Stored data entries:
(** The loop over a chain of pages one of which holds a container of
    unknown host. *)
Lemma while_url_unresolved (self : t) (pages : list page) (last : option string)
    (url : option string) (acc : list App) (fuel : nat) (p : page) (c : container) :
  linked w url pages last ->
  p ∈ pages -> c ∈ page_data p -> hosts_metadata self !! hostId c = None ->
  (length pages <= fuel)%nat ->
  exists c', hosts_metadata self !! hostId c' = None /\
             while_url w fuel self url acc = Raise (KeyError (hostId c')).
Proof.
  intros Hl Hp Hc Hn. revert url acc fuel Hl Hp.
  induction pages as [|q ps IH]; intros url acc fuel Hl Hp Hfuel.
  - by apply elem_of_nil in Hp.
  - destruct Hl as (u & -> & Hu & Hget & Hl).
    destruct fuel as [|fuel]; [simpl in Hfuel; lia|].
    simpl. rewrite Hu. unfold load_url. rewrite Hget. simpl.
    pose proof (_extract_outcome self (page_data q) acc) as Ho.
    destruct (_extract_spring_boot_apps self (page_data q) acc) as [l|e|]; simpl; [| |done].
    + apply elem_of_cons in Hp as [->|Hp].
      * destruct (Ho c Hc) as [h Hh]. congruence.
      * apply IH; auto. simpl in Hfuel. lia.
    + destruct Ho as (_ & c' & _ & _ & _ & Hn' & ->). by exists c'.
Qed.

(** C6. When the pages of the listing are linked by [pagination.next]
    from [{base}containers] and the last one has a null [next], the
    listing reads them all (given enough iterations): it returns the
    descriptors of the entries of all the pages, in the order of the pages
    and of the entries inside a page, restricted to the visible ones. *)
Theorem listing_follows_pagination (self : t) (pages : list page)
    (entries : list App) (fuel : nat)
    (Hlinked : linked w (Some (rancherApiUrl self +:+ "containers")) pages None)
    (Hentries : Forall2 (fun c a => describe self c = Some a)
                  (concat (page_data <$> pages)) entries)
    (Hfuel : (length pages <= fuel)%nat) :
  get_spring_boot_apps w fuel self = Ret (List.filter (filter self) entries).
Proof.
  unfold get_spring_boot_apps. by rewrite (while_url_linked self pages entries).
Qed.

(** The dictionary built by [load_hosts_metadata] has no entry for a key
    exactly when no host of the list has this id. *)
Lemma hosts_foldl_None (hosts : list host_entry) (m : gmap string string) (k : string) :
  foldl (fun m host => <[host_id host := host_hostname host]> m) m hosts !! k = None <->
  m !! k = None /\ forall h, h ∈ hosts -> host_id h <> k.
Proof.
  revert m. induction hosts as [|h hs IH]; intros m; simpl.
  - split; [intros H; split; [done|] | tauto].
    intros h Hh. by apply elem_of_nil in Hh.
  - rewrite IH. rewrite lookup_insert_None. split.
    + intros [[Hm Hne] Hall]. split; [done|].
      intros h' [->|Hh']%elem_of_cons; auto.
    + intros [Hm Hall]. split; [split; [done|]|].
      * apply Hall, list_elem_of_here.
      * intros h' Hh'. apply Hall. by apply list_elem_of_further.
Qed.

TASK DETAILS: Using the data above, reproduce every line exactly.

EXERCISE RESPONSE:
(** The loop over a chain of pages one of which holds a container of
    unknown host. *)
Lemma while_url_unresolved (self : t) (pages : list page) (last : option string)
    (url : option string) (acc : list App) (fuel : nat) (p : page) (c : container) :
  linked w url pages last ->
  p ∈ pages -> c ∈ page_data p -> hosts_metadata self !! hostId c = None ->
  (length pages <= fuel)%nat ->
  exists c', hosts_metadata self !! hostId c' = None /\
             while_url w fuel self url acc = Raise (KeyError (hostId c')).
Proof.
  intros Hl Hp Hc Hn. revert url acc fuel Hl Hp.
  induction pages as [|q ps IH]; intros url acc fuel Hl Hp Hfuel.
  - by apply elem_of_nil in Hp.
  - destruct Hl as (u & -> & Hu & Hget & Hl).
    destruct fuel as [|fuel]; [simpl in Hfuel; lia|].
    simpl. rewrite Hu. unfold load_url. rewrite Hget. simpl.
    pose proof (_extract_outcome self (page_data q) acc) as Ho.
    destruct (_extract_spring_boot_apps self (page_data q) acc) as [l|e|]; simpl; [| |done].
    + apply elem_of_cons in Hp as [->|Hp].
      * destruct (Ho c Hc) as [h Hh]. congruence.
      * apply IH; auto. simpl in Hfuel. lia.
    + destruct Ho as (_ & c' & _ & _ & _ & Hn' & ->). by exists c'.
Qed.

(** C6. When the pages of the listing are linked by [pagination.next]
    from [{base}containers] and the last one has a null [next], the
    listing reads them all (given enough iterations): it returns the
    descriptors of the entries of all the pages, in the order of the pages
    and of the entries inside a page, restricted to the visible ones. *)
Theorem listing_follows_pagination (self : t) (pages : list page)
    (entries : list App) (fuel : nat)
    (Hlinked : linked w (Some (rancherApiUrl self +:+ "containers")) pages None)
    (Hentries : Forall2 (fun c a => describe self c = Some a)
                  (concat (page_data <$> pages)) entries)
    (Hfuel : (length pages <= fuel)%nat) :
  get_spring_boot_apps w fuel self = Ret (List.filter (filter self) entries).
Proof.
  unfold get_spring_boot_apps. by rewrite (while_url_linked self pages entries).
Qed.

(** The dictionary built by [load_hosts_metadata] has no entry for a key
    exactly when no host of the list has this id. *)
Lemma hosts_foldl_None (hosts : list host_entry) (m : gmap string string) (k : string) :
  foldl (fun m host => <[host_id host := host_hostname host]> m) m hosts !! k = None <->
  m !! k = None /\ forall h, h ∈ hosts -> host_id h <> k.
Proof.
  revert m. induction hosts as [|h hs IH]; intros m; simpl.
  - split; [intros H; split; [done|] | tauto].
    intros h Hh. by apply elem_of_nil in Hh.
  - rewrite IH. rewrite lookup_insert_None. split.
    + intros [[Hm Hne] Hall]. split; [done|].
      intros h' [->|Hh']%elem_of_cons; auto.
    + intros [Hm Hall]. split; [split; [done|]|].
      * apply Hall, list_elem_of_here.
      * intros h' Hh'. apply Hall. by apply list_elem_of_further.
Qed.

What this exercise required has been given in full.